**ACTIVITY**. The lines to return are those below that contain the word "before".

(INPUT DATA)

(* ===== verification/Statistic.v ===== *)
(** * Counters: [src/src/rest/iot_statistic.cc]

    Accumulators by hour and name, of the last hours in which something was
    counted.  The accumulator of Boost is a parameter, and so is the clock: the
    time of a call is its argument. *)
From stdpp Require Import base tactics list gmap strings sorting.
From Stdlib Require Import ZArith Lia Ascii String.
From S2P Require Import Prelude CppString StdMap.

Local Open Scope string_scope.
Local Open Scope Z_scope.

Section Statistic.
  (** the accumulator, the empty one, and a value added to one *)
  Context {V : Type} {A : Type} (acc0 : A) (accumulate : A -> V -> A).

Record IoTStatistic : Type := mkStatistic {
  _name : string;
  _enabled : bool;
  _accumulators_ : gmap Z (gmap string A)
}.

Implicit Types s : IoTStatistic.

Definition new_statistic (name : string) : IoTStatistic := mkStatistic name true ∅.
Definition set_enable (enabled : bool) s : IoTStatistic := mkStatistic (_name s) enabled (_accumulators_ s).
Definition set_accumulators (m : gmap Z (gmap string A)) s : IoTStatistic := mkStatistic (_name s) (_enabled s) m.

(** The hour of a time. *)
Definition acc_time (to : Z) : Z := Z.quot to 3600 * 3600.

(** The first key of a map of hours. *)
Definition first_hour (m : gmap Z (gmap string A)) : option Z :=
  fold_right (fun h o => match o with Some h' => Some (Z.min h h') | None => Some h end) None (map fst (map_to_list m)).

(** [reset]: the first hour goes when there are 24. *)
Definition reset s : IoTStatistic :=
  if (24 <=? base.size (_accumulators_ s))%nat then
    match first_hour (_accumulators_ s) with
    | Some h => set_accumulators (delete h (_accumulators_ s)) s
    | None => s
    end
  else s.

(** [map::insert] of an hour. *)
Definition insert_hour (m : gmap Z (gmap string A)) (h : Z) (accs : gmap string A) : gmap Z (gmap string A) :=
  match m !! h with Some _ => m | None => <[h := accs]> m end.

(** [operator[]]: the accumulator, made when there is none; none when the
    statistic is disabled. *)
Definition index (to : Z) (acc_name : string) s : IoTStatistic * option A :=
  if negb (_enabled s) then (s, None)
  else
    match _accumulators_ s !! acc_time to with
    | Some accs =>
        match accs !! acc_name with
        | Some acc => (s, Some acc)
        | None => (set_accumulators (<[acc_time to := <[acc_name := acc0]> accs]> (_accumulators_ s)) s, Some acc0)
        end
    | None =>
        let s := reset s in
        (set_accumulators (insert_hour (_accumulators_ s) (acc_time to) {[acc_name := acc0]}) s, Some acc0)
    end.

(** [add] *)
Definition add (to : Z) (acc_name : string) (value : V) s : IoTStatistic :=
  if negb (_enabled s) then s
  else
    match _accumulators_ s !! acc_time to with
    | Some accs =>
        let acc := default acc0 (accs !! acc_name) in
        set_accumulators (<[acc_time to := <[acc_name := accumulate acc value]> accs]> (_accumulators_ s)) s
    | None =>
        let s := reset s in
        set_accumulators (insert_hour (_accumulators_ s) (acc_time to) {[acc_name := accumulate acc0 value]}) s
    end.

(** The statistics of a resource, [rest_handle.cc]: one that is there stays. *)
Definition add_statistic_counter (name_stat : string) (enabled : bool) (_statistics : gmap string IoTStatistic)
    : gmap string IoTStatistic :=
  emplace _statistics name_stat (set_enable enabled (new_statistic name_stat)).

Definition get_statistic_counter (name_stat : string) (_statistics : gmap string IoTStatistic)
    : gmap string IoTStatistic * IoTStatistic :=
  let m := emplace _statistics name_stat (new_statistic name_stat) in
  (m, default (new_statistic name_stat) (m !! name_stat)).

(** ** The counters of the last hours *)

Definition hour_of (e : Z * string * V) : Z := acc_time (fst (fst e)).

(** What was added under a name in an hour. *)
Definition added (events : list (Z * string * V)) (h : Z) (name : string) : list V :=
  map snd (List.filter (fun e => Z.eqb (hour_of e) h && String.eqb (snd (fst e)) name) events).

(** The accumulators of a map are what was added in their hours, and the hours
    that are not there are before all of at least 24 that are. *)
Record last_hours (events : list (Z * string * V)) (m : gmap Z (gmap string A)) : Prop := {
  lh_size : (base.size m <= 24)%nat;
  lh_known h : is_Some (m !! h) -> exists e, In e events /\ hour_of e = h;
  lh_values h accs name : m !! h = Some accs ->
    accs !! name = match added events h name with
                   | [] => None
                   | vs => Some (fold_left accumulate vs acc0)
                   end;
  lh_gone e : In e events -> m !! hour_of e = None ->
    base.size m = 24%nat /\ forall h, is_Some (m !! h) -> hour_of e < h
}.

Definition add_all (events : list (Z * string * V)) s : IoTStatistic :=
  fold_left (fun s e => add (fst (fst e)) (snd (fst e)) (snd e) s) events s.

(** Calls in the order of time. *)
Fixpoint in_time (from : Z) (events : list (Z * string * V)) : Prop :=
  match events with
  | [] => True
  | e :: rest => from <= fst (fst e) /\ in_time (fst (fst e)) rest
  end.

Lemma acc_time_mono a b : a <= b -> acc_time a <= acc_time b.
Proof. unfold acc_time. intros H. pose proof (Z.quot_le_mono a b 3600). lia. Qed.

Lemma first_hour_spec m : m <> ∅ ->
  exists h, first_hour m = Some h /\ is_Some (m !! h) /\ forall k, is_Some (m !! k) -> h <= k.
Proof.
  intros Hm. unfold first_hour.
  assert (Hk : forall k, is_Some (m !! k) <-> In k (map fst (map_to_list m))).
  { intros k. rewrite in_map_iff. split.
    - intros [v Hv]. exists (k, v). split; [done|]. by apply list_elem_of_In, elem_of_map_to_list.
    - intros ([k' v] & <- & H). apply list_elem_of_In, elem_of_map_to_list in H. by exists v. }
  setoid_rewrite Hk. assert (Hn : map fst (map_to_list m) <> []).
  { destruct (map_to_list m) eqn:E; [by apply map_to_list_empty_iff in E|done]. }
  clear Hk Hm. induction (map fst (map_to_list m)) as [|h l IH]; [done|]. cbn.
  destruct l as [|h' l]; [exists h; split; [done|]; split; [by left|intros k [<-|[]]; lia]|].
  destruct IH as (x & -> & Hx & Hmin); [done|]. exists (Z.min h x). split; [done|]. split.
  - destruct (Z.min_spec h x) as [[_ ->]|[_ ->]]; [by left|by right].
  - intros k [<-|Hk]; [lia|]. specialize (Hmin k Hk). lia.
Qed.

Lemma added_snoc events t n v h name :
  added (events ++ [(t, n, v)])%list h name
  = (added events h name ++ (if Z.eqb (acc_time t) h && String.eqb n name then [v] else []))%list.
Proof.
  unfold added. rewrite List.filter_app, map_app. cbn. unfold hour_of. cbn.
  by destruct (Z.eqb (acc_time t) h && String.eqb n name).
Qed.

Lemma added_none events h name : (forall e, In e events -> hour_of e <> h) -> added events h name = [].
Proof.
  intros H. unfold added. induction events as [|e events IH]; [done|]. cbn.
  destruct (Z.eqb (hour_of e) h) eqn:E; [apply Z.eqb_eq in E; by destruct (H e (or_introl eq_refl))|].
  apply IH. intros e' He'. by apply H; right.
Qed.

Lemma fold_snoc vs v : match (vs ++ [v])%list with [] => None | ws => Some (fold_left accumulate ws acc0) end
  = Some (accumulate (fold_left accumulate vs acc0) v).
Proof. destruct vs as [|w vs]; [done|]. cbn. by rewrite fold_left_app. Qed.

(** An hour that has counters gets one value more. *)
Lemma same_hour events m accs t n v : last_hours events m -> m !! acc_time t = Some accs ->
  last_hours (events ++ [(t, n, v)])
    (<[acc_time t := <[n := accumulate (default acc0 (accs !! n)) v]> accs]> m).
Proof.
  intros [Hs Hk Hv Hg] Hm. split.
  - by rewrite map_size_insert_Some.
  - intros h. rewrite lookup_insert. case_decide as E; intros Hh.
    + exists (t, n, v). split; [apply in_app_iff; right; by left|done].
    + destruct (Hk h Hh) as (e & He & <-). exists e. split; [apply in_app_iff; by left|done].
  - intros h accs' name. rewrite added_snoc, lookup_insert. case_decide as E.
    + intros [= <-]. subst h. rewrite Z.eqb_refl. cbn. rewrite lookup_insert. case_decide as En.
      * subst name. rewrite String.eqb_refl, fold_snoc, (Hv _ _ n Hm).
        by destruct (added events (acc_time t) n).
      * apply String.eqb_neq in En. rewrite En, app_nil_r. by apply Hv.
    + intros Hh. apply Z.eqb_neq in E. rewrite E. cbn. rewrite app_nil_r. by apply Hv.
  - intros e. rewrite lookup_insert. case_decide as E; [done|].
    intros [He|[<-|[]]]%in_app_iff Hn; [|done]. destruct (Hg e He Hn) as [H24 Hlt].
    rewrite map_size_insert_Some by done. split; [done|]. intros h. rewrite lookup_insert.
    case_decide as Eh; [|apply Hlt]. intros _. subst h. apply Hlt. by exists accs.
Qed.

(** A new hour, when there is room. *)
Lemma new_hour events m t n v : last_hours events m -> m !! acc_time t = None -> (base.size m < 24)%nat ->
  last_hours (events ++ [(t, n, v)]) (<[acc_time t := {[n := accumulate acc0 v]}]> m).
Proof.
  intros [Hs Hk Hv Hg] Hm Hroom.
  assert (Hnew : forall e, In e events -> hour_of e <> acc_time t).
  { intros e He E. rewrite <- E in Hm. destruct (Hg e He Hm). lia. }
  split.
  - rewrite map_size_insert_None by done. lia.
  - intros h. rewrite lookup_insert. case_decide as E; intros Hh.
    + exists (t, n, v). split; [apply in_app_iff; right; by left|done].
    + destruct (Hk h Hh) as (e & He & <-). exists e. split; [apply in_app_iff; by left|done].
  - intros h accs' name. rewrite added_snoc, lookup_insert. case_decide as E.
    + intros [= <-]. subst h. rewrite Z.eqb_refl, (added_none _ _ _ Hnew). cbn.
      rewrite lookup_singleton. case_decide as En; [subst; by rewrite String.eqb_refl|].
      apply String.eqb_neq in En. by rewrite En.
    + intros Hh. apply Z.eqb_neq in E. rewrite E. cbn. rewrite app_nil_r. by apply Hv.
  - intros e. rewrite lookup_insert. case_decide as E; [done|].
    intros [He|[<-|[]]]%in_app_iff Hn; [|done]. destruct (Hg e He Hn). lia.
Qed.

(** A new hour, after the first of 24 has gone. *)
Lemma next_hour events m h0 t n v : last_hours events m -> base.size m = 24%nat -> m !! acc_time t = None ->
  is_Some (m !! h0) -> (forall k, is_Some (m !! k) -> h0 <= k) -> (forall e, In e events -> hour_of e <= acc_time t) ->
  last_hours (events ++ [(t, n, v)]) (<[acc_time t := {[n := accumulate acc0 v]}]> (delete h0 m)).
Proof.
  intros [Hs Hk Hv Hg] H24 Hm H0 Hmin Hle.
  assert (Hall : forall k, is_Some (m !! k) -> k < acc_time t).
  { intros k Hkm. destruct (Hk k Hkm) as (e & He & E). specialize (Hle e He). rewrite E in Hle.
    enough (k <> acc_time t) by lia. intros ->. by rewrite Hm in Hkm; destruct Hkm. }
  assert (Hnew : forall e, In e events -> hour_of e <> acc_time t).
  { intros e He E. rewrite <- E in Hm. destruct (Hg e He Hm) as [_ Hlt]. specialize (Hlt h0 H0).
    specialize (Hall h0 H0). lia. }
  assert (Hd : delete h0 m !! acc_time t = None) by (rewrite lookup_delete; by case_decide).
  assert (Hsize : base.size (delete h0 m) = 23%nat) by (rewrite map_size_delete_Some by done; lia).
  split.
  - rewrite map_size_insert_None by done. lia.
  - intros h. rewrite lookup_insert. case_decide as E; intros Hh.
    + exists (t, n, v). split; [apply in_app_iff; right; by left|done].
    + rewrite lookup_delete in Hh. case_decide as Eh; [by destruct Hh|].
      destruct (Hk h Hh) as (e & He & <-). exists e. split; [apply in_app_iff; by left|done].
  - intros h accs' name. rewrite added_snoc, lookup_insert. case_decide as E.
    + intros [= <-]. subst h. rewrite Z.eqb_refl, (added_none _ _ _ Hnew). cbn.
      rewrite lookup_singleton. case_decide as En; [subst; by rewrite String.eqb_refl|].
      apply String.eqb_neq in En. by rewrite En.
    + rewrite lookup_delete. case_decide; [done|]. intros Hh. apply Z.eqb_neq in E. rewrite E. cbn.
      rewrite app_nil_r. by apply Hv.
  - intros e He Hn. rewrite map_size_insert_None, Hsize by done. split; [done|].
    rewrite lookup_insert in Hn. case_decide as E; [done|].
    apply in_app_iff in He as [He|[<-|[]]]; [|done]. intros h. rewrite lookup_insert.
    case_decide as Eh; [intros _; subst h; pose proof (Hle e He); lia|].
    rewrite lookup_delete. case_decide as Ed; [by intros []|]. intros Hh.
    rewrite lookup_delete in Hn. case_decide as Ee.
    + rewrite <- Ee. specialize (Hmin h Hh). lia.
    + by apply (Hg e He Hn).
Qed.

Lemma add_keeps s events t n v : _enabled s = true -> last_hours events (_accumulators_ s) ->
  (forall e, In e events -> fst (fst e) <= t) ->
  last_hours (events ++ [(t, n, v)]) (_accumulators_ (add t n v s)) /\ _enabled (add t n v s) = true.
Proof.
  intros He Hl Hle. unfold add. rewrite He. cbn [negb].
  destruct (_accumulators_ s !! acc_time t) as [accs|] eqn:Em; [by split; [apply same_hour|]|].
  unfold reset. destruct (24 <=? base.size (_accumulators_ s))%nat eqn:E24.
  - apply Nat.leb_le in E24. pose proof (lh_size _ _ Hl).
    assert (H24 : base.size (_accumulators_ s) = 24%nat) by lia.
    destruct (first_hour_spec (_accumulators_ s)) as (h0 & Hf & H0 & Hmin).
    { intros E. by rewrite E, map_size_empty in H24. }
    rewrite Hf. cbn. unfold insert_hour. rewrite lookup_delete, Em.
    replace (if decide (h0 = acc_time t) then None else None) with (@None (gmap string A)) by by case_decide.
    split; [|done]. apply next_hour; try done. intros e Hin. apply acc_time_mono. by apply Hle.
  - apply Nat.leb_gt in E24. cbn. unfold insert_hour. rewrite Em. split; [by apply new_hour|done].
Qed.

Lemma counts_keep : forall events s before from, _enabled s = true -> last_hours before (_accumulators_ s) ->
  (forall e, In e before -> fst (fst e) <= from) -> in_time from events ->
  last_hours (before ++ events) (_accumulators_ (add_all events s)).
Proof.
  induction events as [|[[t n] v] events IH]; intros s before from He Hl Hb Ht; [by rewrite app_nil_r|].
  destruct Ht as [Hf Ht]. cbn in Hf, Ht.
  assert (Hb' : forall e, In e before -> fst (fst e) <= t) by (intros e Hin; specialize (Hb e Hin); lia).
  destruct (add_keeps s before t n v He Hl Hb') as [H1 H2].
  change ((t, n, v) :: events)%list with ([(t, n, v)] ++ events)%list. rewrite app_assoc.
  apply IH with (from := t); [done|done| |done].
  intros e [Hin|[<-|[]]]%in_app_iff; [by apply Hb'|done].
Qed.

(** Whatever is counted, in the order of time, the counters are those of the
    last hours, at most 24: each holds exactly what was added in its hour. *)
Theorem counts_last_hours name events from : in_time from events ->
  last_hours events (_accumulators_ (add_all events (new_statistic name))).
Proof.
  intros Ht. apply (counts_keep events (new_statistic name) [] from); [done| |done|done].
  split; cbn; [rewrite map_size_empty; lia|..]; try done; by intros h []; rewrite lookup_empty in *.
Qed.
End Statistic.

(End INPUT DATA)

**THE COMPLETED TASK**.
    that are not there are before all of at least 24 that are. *)
Lemma counts_keep : forall events s before from, _enabled s = true -> last_hours before (_accumulators_ s) ->
  (forall e, In e before -> fst (fst e) <= from) -> in_time from events ->
  last_hours (before ++ events) (_accumulators_ (add_all events s)).
  induction events as [|[[t n] v] events IH]; intros s before from He Hl Hb Ht; [by rewrite app_nil_r|].
  assert (Hb' : forall e, In e before -> fst (fst e) <= t) by (intros e Hin; specialize (Hb e Hin); lia).
  destruct (add_keeps s before t n v He Hl Hb') as [H1 H2].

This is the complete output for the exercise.